Cyanobacteria are “excellent little factories for developing CO2-capture technologies” to help reduce greenhouse gas emissions, says Simon Fraser biochemist Dustin King. The problem, however, is that the cellular mechanisms it and other organisms use to sense and respond to CO2 are a bit of a mystery.
King and his colleagues recently came up with a strategy to shed light on how these water-borne blue-green algae fix CO2. They hope their research will lead to a better understanding of how cyanobacteria regulate their carbon capture system so others can
genetically engineer them to store even more CO2. Genetically modified cyanobacteria are already being used at power stations and factories in some parts of the world to soak up CO2 and King hopes his team’s work will help to boost their efficiency.
Cyanobacteria pull CO2 from the atmosphere so they can use the carbon to create essential nutrients they need to live. They respond to low environmental CO2 levels by actively concentrating it within specialized cellular compartments where it is directly added onto cellular metabolites. However, the mechanism through which cells ‘sense’ low CO2 levels is unknown.
King proposes that CO2 binds to particular proteins and changes their chemical properties. He reasons that this binding serves as a sort of CO2 responsive chemical signal that the cell uses to regulate its CO2-concentrating system. Artificially triggering that signal could lead to increased CO2 storage.
But this process has been hard to study because CO2 binds to proteins and then immediately falls off before scientists can detect it. This means they have no idea what part of the protein is involved in triggering the signal.

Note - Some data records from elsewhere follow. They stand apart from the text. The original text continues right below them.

(* ===== verification/ACL.v ===== *)
(** * Access control lists (acl/acl.go)

    Module [acl] is the package: [New] indexes entries by subject, action and
    resource type; [Evaluate] collects the matching entries of the subject and
    its groups, any deny winning; [ListResourceIDs] enumerates the resources a
    subject may act on. *)

From S2P Require Import Prelude Attribute Request Decision Snapshot Engine Matching.

#[local] Open Scope Z_scope.

Module acl.

(** ** Data *)

Definition ErrInvalidEntry := errors_New "invalid ACL entry".
Definition ErrDuplicateEntry := errors_New "duplicate ACL entry".
Definition ErrEntryLimitExceeded := errors_New "ACL entry limit exceeded".
Definition ErrGroupLimitExceeded := errors_New "ACL group limit exceeded".
Definition ErrMatchLimitExceeded := errors_New "ACL match limit exceeded".
Definition ErrBatchLimitExceeded := errors_New "ACL batch limit exceeded".
Definition ErrUnboundedResourceSet := errors_New "ACL resource set is unbounded".

Definition ReasonAllow : ReasonCode := "acl-allow".
Definition ReasonExplicitDeny : ReasonCode := "acl-explicit-deny".
Definition ReasonLimitExceeded : ReasonCode := "acl-limit-exceeded".

Record Limits := mkLimits {
  MaxEntries : Z;
  MaxGroups : Z;
  MaxMatches : Z;
  MaxBatchSize : Z
}.

Definition default_limits : Limits := mkLimits 10000 100 100 1000.

Record Entry := mkEntry {
  Entry_ID : PolicyID;
  Entry_Subject : Subject;
  Entry_Action : Action;
  Entry_ResourceType : ResourceType;
  Entry_ResourceID : ResourceID;
  Entry_Tenant : TenantID;
  Entry_Effect : Outcome
}.

Record entryKey := mkEntryKey {
  key_subjectKind : SubjectKind;
  key_subjectID : SubjectID;
  key_action : Action;
  key_resourceType : ResourceType
}.

#[global] Instance entryKey_eq_dec : EqDecision entryKey.
Proof. solve_decision. Defined.

#[global] Instance entryKey_countable : Countable entryKey.
Proof.
  refine (inj_countable'
    (λ k, (key_subjectKind k, key_subjectID k, key_action k, key_resourceType k))
    (λ '(kind, id, action, type), mkEntryKey kind id action type) _).
  by intros [].
Defined.

Record Evaluator := mkACLEvaluator {
  entries : gmap entryKey (list Entry);
  inheritGlobal : bool;
  limits : Limits
}.

Definition Option := Evaluator → Evaluator.

(** ** Construction *)

Definition WithGlobalInheritance : Option := λ evaluator,
  mkACLEvaluator (entries evaluator) true (limits evaluator).

Definition WithLimits (ls : Limits) : Option := λ evaluator,
  let current := limits evaluator in
  mkACLEvaluator (entries evaluator) (inheritGlobal evaluator)
    (mkLimits (positive_or (MaxEntries ls) (MaxEntries current))
              (positive_or (MaxGroups ls) (MaxGroups current))
              (positive_or (MaxMatches ls) (MaxMatches current))
              (positive_or (MaxBatchSize ls) (MaxBatchSize current))).

Definition entry_invalid (entry : Entry) : bool :=
  bool_decide (Entry_ID entry = "") || bool_decide (Subject_Kind (Entry_Subject entry) = "") ||
  bool_decide (Subject_ID (Entry_Subject entry) = "") || bool_decide (Entry_Action entry = "") ||
  bool_decide (Entry_ResourceType entry = "") ||
  (negb (bool_decide (Entry_Effect entry = Allow)) && negb (bool_decide (Entry_Effect entry = Deny))).

Definition entry_key (entry : Entry) : entryKey :=
  mkEntryKey (Subject_Kind (Entry_Subject entry)) (Subject_ID (Entry_Subject entry))
    (Entry_Action entry) (Entry_ResourceType entry).

(** [indexed[key]]: a missing key is the nil slice. *)
Definition at_key (indexed : gmap entryKey (list Entry)) (key : entryKey) : list Entry :=
  default [] (indexed !! key).
Definition example_roles : gmap string Role :=
  {["admin" := mkRole "admin" "acme" ["editor"]; "editor" := mkRole "editor" "acme" ["viewer"];
    "viewer" := mkRole "viewer" "acme" []]}.

Lemma validateInheritance_spec_witness :
  acyclic example_roles ∧ ¬ depth_bounded example_roles 1.
Proof.
  destruct (@validateInheritance_spec plain_runtime example_roles 32 ltac:(done)) as [[H _] _].
  destruct (@validateInheritance_spec reverse_runtime example_roles 1 ltac:(done)) as [_ H'].
  split; [apply H; reflexivity|].
  edestruct H' as [(_ & [?|?])|[(_ & _ & ?)|(_ & _ & ? & _)]]; [vm_compute; reflexivity|done..].
Defined.

(** [addRoleClosure] collects exactly the inherited roles: started from
    the empty set, the set holds the roles reachable through parents. *)
Theorem addRoleClosure_reachable (roles : gmap string Role) (rs : list RoleID) (x : RoleID) :
  x ∈ foldl (λ acc r, addRoleClosure (graph_fuel roles) roles r acc) ∅ rs ↔
  ∃ r, r ∈ rs ∧ inherits roles r x.
Proof.
  apply closure_all.
Qed.
(* ===== verification/GoMemory.v ===== *)
(** * Slices in memory

    The other files treat slices as values. Where the code overwrites an array
    in place or promises that a copy is independent of its original, the
    arrays matter: here a memory maps locations to blocks, and a slice is a
    window of an array. [append] writes into the spare capacity of the array
    when there is some and allocates otherwise. *)

From S2P Require Import Prelude.

(** ** Memory *)

Definition loc := positive.

Abbreviation memory B := (gmap loc B).

(** A slice: its array ([None] for the nil slice), the offset of its first
    element and its length. *)
Record slice := mkSlice { s_base : option loc; s_off : nat; s_len : nat }.

Definition nil_slice : slice := mkSlice None 0 0.

(** Blocks of [B] can be arrays of [E]. *)
Class ArrayOf (B E : Type) := {
  array : list E → B;
  elements : B → option (list E);
  zero : E;
  elements_array xs : elements (array xs) = Some xs
}.

(** How many spare cells [append] allocates for an array of a length. *)
Class Growth := spare : nat → nat.

Section slices.
Context {B E : Type} `{ArrayOf B E, Growth}.
Implicit Types (h : memory B) (s : slice) (xs : list E).

Definition array_at h s : list E := default [] (l ← s_base s; b ← h !! l; elements b).

(** The elements of a slice. *)
Definition contents h s : list E := take (s_len s) (drop (s_off s) (array_at h s)).

Definition alloc (b : B) h : loc * memory B := let l := fresh (dom h) in (l, <[l := b]> h).

(** A slice of a new array, with some zero cells after its elements. *)
Definition new_slice (cells : nat) xs h : slice * memory B :=
  let '(l, h) := alloc (array (xs ++ replicate cells zero)) h in (mkSlice (Some l) 0 (length xs), h).

(** [append(s, xs...)] *)
Definition append s xs h : slice * memory B :=
  match xs with
  | [] => (s, h)
  | _ =>
      let last := s_off s + s_len s in
      let arr := array_at h s in
      match s_base s with
      | Some l =>
          if bool_decide (last + length xs ≤ length arr) then
            (mkSlice (Some l) (s_off s) (s_len s + length xs),
             <[l := array (take last arr ++ xs ++ drop (last + length xs) arr)]> h)
          else new_slice (spare (s_len s + length xs)) (contents h s ++ xs) h
      | None => new_slice (spare (length xs)) xs h
      end
  end.

End slices.

(** [s[:n]] and [s[n:]] *)
Definition slice_to (n : nat) (s : slice) : slice := mkSlice (s_base s) (s_off s) n.
Definition slice_from (n : nat) (s : slice) : slice := mkSlice (s_base s) (s_off s + n) (s_len s - n).

(** The array of a slice is in a set of locations. *)
Definition slice_in (X : gset loc) (s : slice) : Prop := ∀ l, s_base s = Some l → l ∈ X.

(** ** Memories that only grew *)

Definition extends {B} (h h' : memory B) : Prop := h ⊆ h'.

(** The locations allocated since. *)
Definition since {B} (h0 h : memory B) : gset loc := dom h ∖ dom h0.

(** ** Lemmas *)

Lemma slice_in_nil X : slice_in X nil_slice.
Proof. done. Qed.

Lemma slice_in_mono X Y s : X ⊆ Y → slice_in X s → slice_in Y s.
Proof. intros HXY Hs l E. by apply HXY, Hs. Qed.

#[export] Hint Resolve slice_in_nil slice_in_mono : core.

Lemma extends_dom {B} (h h' : memory B) : extends h h' → dom h ⊆ dom h'.
Proof. apply subseteq_dom. Qed.

Lemma extends_lookup {B} (h h' : memory B) l b : extends h h' → h !! l = Some b → h' !! l = Some b.
Proof. intros. by eapply lookup_weaken. Qed.

Lemma elem_of_since {B} (h0 h : memory B) l : l ∈ since h0 h ↔ l ∈ dom h ∧ h0 !! l = None.
Proof. unfold since. by rewrite elem_of_difference, not_elem_of_dom. Qed.

Lemma since_dom {B} (h0 h : memory B) : since h0 h ⊆ dom h.
Proof. unfold since. set_solver. Qed.

Lemma slice_in_since {B} (h0 h : memory B) s : slice_in (since h0 h) s → slice_in (dom h) s.
Proof. apply slice_in_mono, since_dom. Qed.

Lemma since_mono {B} (h0 h h' : memory B) : extends h h' → since h0 h ⊆ since h0 h'.
Proof. intros He%extends_dom. unfold since. set_solver. Qed.

Lemma since_extends {B} (h0 h h' : memory B) : extends h0 h → since h h' ⊆ since h0 h'.
Proof. intros He%extends_dom. unfold since. set_solver. Qed.

Lemma alloc_spec {B} (b : B) h l h' :
  alloc b h = (l, h') → h !! l = None ∧ h' = <[l := b]> h ∧ extends h h' ∧ l ∈ since h h'.
Proof.
  intros E. injection E as <- <-. assert (h !! fresh (dom h) = None) as Hn.
  { apply not_elem_of_dom, is_fresh. }
  split_and!; [done|done|by apply insert_subseteq|]. unfold since. rewrite dom_insert_L.
  apply elem_of_difference. split; [set_solver|by apply not_elem_of_dom].
Qed.

Section slice_lemmas.
Context {B E : Type} `{ArrayOf B E, Growth}.
Implicit Types (h : memory B) (s : slice) (xs : list E).

(** A slice keeps its elements while its array does. *)
Lemma array_at_frame h h' s :
  (∀ l, s_base s = Some l → h' !! l = h !! l) → array_at (E := E) h' s = array_at h s.
Proof. intros Hl. unfold array_at. destruct (s_base s) as [l|]; [|done]. simpl. by rewrite Hl. Qed.

Lemma contents_frame h h' s :
  (∀ l, s_base s = Some l → h' !! l = h !! l) → contents (E := E) h' s = contents h s.
Proof. intros Hl. unfold contents. by rewrite (array_at_frame h h'). Qed.

Lemma contents_extends h h' s : extends h h' → slice_in (dom h) s → contents (E := E) h' s = contents h s.
Proof.
  intros He Hs. apply contents_frame. intros l Hl. apply Hs in Hl. apply elem_of_dom in Hl as [b Hb].
  rewrite Hb. by eapply extends_lookup.
Qed.

Lemma contents_array h s xs l :
  s_base s = Some l → h !! l = Some (array xs) → contents h s = take (s_len s) (drop (s_off s) xs).
Proof. intros Es Hl. unfold contents, array_at. rewrite Es. simpl. rewrite Hl. simpl. by rewrite elements_array. Qed.

Lemma contents_nil h s : s_base s = None → contents (E := E) h s = [].
Proof. intros Es. unfold contents, array_at. rewrite Es. simpl. by rewrite drop_nil, take_nil. Qed.

Lemma new_slice_spec cells xs h s h' :
  new_slice cells xs h = (s, h') →
  ∃ l, h !! l = None ∧ h' = <[l := array (xs ++ replicate cells zero)]> h ∧ extends h h' ∧ s = mkSlice (Some l) 0 (length xs) ∧
    contents h' s = xs ∧ slice_in (since h h') s.
Proof.
  unfold new_slice. destruct (alloc _ h) as [l h1] eqn:Ea. intros [= <- <-]. apply alloc_spec in Ea as (Hn & -> & He & Hs).
  exists l. split_and!; [done|done|done|done| |].
  - erewrite (contents_array _ _ _ l); [|done|apply lookup_insert_eq]. simpl. apply take_app_length.
  - by intros l' [= <-].
Qed.

(** [append([]T(nil), xs...)] is a copy. *)
Lemma append_nil_spec xs h s h' :
  append nil_slice xs h = (s, h') →
  contents h' s = xs ∧ extends h h' ∧ slice_in (since h h') s ∧
  (h' = h ∨ ∃ l cells, h !! l = None ∧ h' = <[l := array (xs ++ replicate cells zero)]> h).
Proof.
  destruct xs as [|x xs]; simpl.
  - intros [= <- <-]. split_and!; [by apply contents_nil|by unfold extends|done|by left].
  - intros (l & Hn & -> & He & -> & Hc & Hs)%new_slice_spec. split_and!; [done..|]. right. by eexists _, _.
Qed.

(** [append] to a slice whose elements are at the front of its array keeps
    them and adds the new ones. *)
Lemma append_contents s xs h s' h' :
  append s xs h = (s', h') → (s_off s + s_len s ≤ length (array_at (E := E) h s))%nat ∨ s_base s = None ∧ s_len s = 0 →
  contents h' s' = contents h s ++ xs.
Proof.
  intros Ea Hlen. unfold append in Ea. destruct xs as [|x xs]; [simplify_eq; by rewrite app_nil_r|].
  remember (x :: xs) as ys eqn:Ey. clear Ey. destruct (s_base s) as [l|] eqn:Es.
  - destruct Hlen as [Hlen|[? _]]; [|done]. case_bool_decide as Hcap; [|by apply new_slice_spec in Ea as (? & _ & _ & _ & _ & -> & _)].
    injection Ea as <- <-. erewrite (contents_array _ _ _ l); [|done|apply lookup_insert_eq]. simpl.
    unfold contents. set (arr := array_at h s) in *.
    rewrite drop_app_le by (rewrite length_take; lia). rewrite skipn_firstn_comm.
    replace (s_off s + s_len s - s_off s)%nat with (s_len s) by lia.
    assert (length (take (s_len s) (drop (s_off s) arr)) = s_len s) as Hl by (rewrite length_take, length_drop; lia).
    rewrite take_app_ge by lia. rewrite Hl. f_equal. replace (s_len s + length ys - s_len s)%nat with (length ys) by lia.
    apply take_app_length.
  - rewrite (contents_nil h s) by done. by apply new_slice_spec in Ea as (? & _ & _ & _ & _ & -> & _).
Qed.

Lemma append_in_place s xs h l s' h' :
  append s xs h = (s', h') → s_base s = Some l → (s_off s + s_len s + length xs ≤ length (array_at (E := E) h s))%nat →
  s_base s' = Some l ∧
  (h' = h ∨ h' = <[l := array (take (s_off s + s_len s) (array_at h s) ++ xs ++
                               drop (s_off s + s_len s + length xs) (array_at h s))]> h).
Proof.
  intros Ea Es Hcap. unfold append in Ea. destruct xs as [|x xs]; [simplify_eq; by split; [|left]|].
  rewrite Es, bool_decide_true in Ea by done. injection Ea as <- <-. by split; [|right].
Qed.

Lemma contents_slice_to n h s : (n ≤ s_len s)%nat → contents (E := E) h (slice_to n s) = take n (contents h s).
Proof.
  intros Hn. unfold contents. change (array_at h (slice_to n s)) with (array_at (E := E) h s). simpl. rewrite take_take. f_equal. lia.
Qed.

Lemma contents_slice_from n h s : contents (E := E) h (slice_from n s) = drop n (contents h s).
Proof.
  unfold contents. change (array_at h (slice_from n s)) with (array_at (E := E) h s). simpl.
  by rewrite skipn_firstn_comm, drop_drop.
Qed.

(** [append(s[:i], s[i+1:]...)] deletes an element in place: nothing is
    allocated, and the array of the slice gets a permutation of parts of its
    elements. *)
Lemma delete_in_place h s i s' h' :
  (i < length (contents (E := E) h s))%nat →
  append (slice_to i s) (contents (E := E) h (slice_from (i + 1) s)) h = (s', h') →
  s_base s' = s_base s ∧ contents h' s' = take i (contents h s) ++ drop (i + 1) (contents (E := E) h s) ∧
  (h' = h ∨ ∃ l arr', s_base s = Some l ∧ h' = <[l := array arr']> h ∧ arr' ⊆ array_at h s).
Proof.
  intros Hi Ea. set (arr := array_at (E := E) h s). set (rest := contents (E := E) h (slice_from (i + 1) s)) in *.
  assert (i < s_len s ∧ s_off s + i < length arr)%nat as [Hlen Harr].
  { unfold contents in Hi. fold arr in Hi. rewrite length_take, length_drop in Hi. lia. }
  assert (s_off s + i + length rest ≤ length arr)%nat as Hcap.
  { unfold rest, contents. change (array_at h (slice_from (i + 1) s)) with arr. simpl. rewrite length_take, length_drop. lia. }
  assert (contents h' s' = take i (contents h s) ++ drop (i + 1) (contents (E := E) h s)) as Hc.
  { rewrite (append_contents _ _ _ _ _ Ea); [|left; change (array_at h (slice_to i s)) with arr; simpl; lia].
    rewrite contents_slice_to by lia. unfold rest. by rewrite contents_slice_from. }
  destruct (s_base s) as [l|] eqn:Es; [|unfold arr, array_at in Harr; rewrite Es in Harr; simpl in Harr; lia].
  apply (append_in_place _ _ _ l) in Ea as [Hb Hh]; [|done|exact Hcap]. split_and!; [by rewrite Hb|done|].
  destruct Hh as [-> | ->]; [by left|]. right. eexists l, _. split_and!; [done|done|].
  change (array_at h (slice_to i s)) with arr. simpl. intros y. rewrite !elem_of_app. intros [Hy|[Hy|Hy]].
  - eapply elem_of_sublist; [exact Hy|apply sublist_take].
  - eapply elem_of_sublist; [exact Hy|]. unfold rest, contents. change (array_at h (slice_from (i + 1) s)) with arr.
    etrans; [apply sublist_take|apply sublist_drop].
  - eapply elem_of_sublist; [exact Hy|apply sublist_drop].
Qed.

End slice_lemmas.

Arguments slice_in : simpl never.
Arguments append : simpl never.
Arguments new_slice : simpl never.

King and his colleagues, however, have come up with “a chemical trick” to see these elusive CO2 binding sites on cyanobacteria proteins. In a paper published in July in Nature Chemical Biology, they show how they did it.
The first step was to use a molecule called isocyanic acid that mimics CO2’s behaviour as it binds to a protein. “Isocyanic acid is able to modify the same parts on these proteins that CO2 does, except, as opposed to CO2, it forms a nice, stable adduct,” says King. “Where it gets a bit complicated is how do you now detect CO2 binding using this analogue?”
The answer is to expose the protein-isocyanic acid adduct to CO2. The CO2 then competes with the isocyanic acid to modify the protein, which lessens the amount of isocyanic acid in the adduct.
In the process of competing, the CO2 now forms a stable bond and the resulting adduct can be examined with a mass spectrometer to discover the binding site on the protein. King and his colleagues went a step further by using the synchrotron at the University of Saskatchewan’s Canadian Light Source to study the adduct in three dimensions.
University of Virginia chemist Ku-Lung Hsu calls it “an elegant and powerful method to study the lysine carboxylome.” As he writes in an accompanying commentary, “the ability to quantify Lys-CO2 PTMs on proteins with amino acid resolution enables the assignment of CO2-sensing function not only at the protein level but also to specific protein domains that mediate the response.”
King hopes his team’s discovery will provide a springboard for other, yet-to-be-discovered advances in human and environmental health. “Now we’re beginning to explore what effect changing the function of this protein has, not just in cyanobacteria but in other life forms,” he says.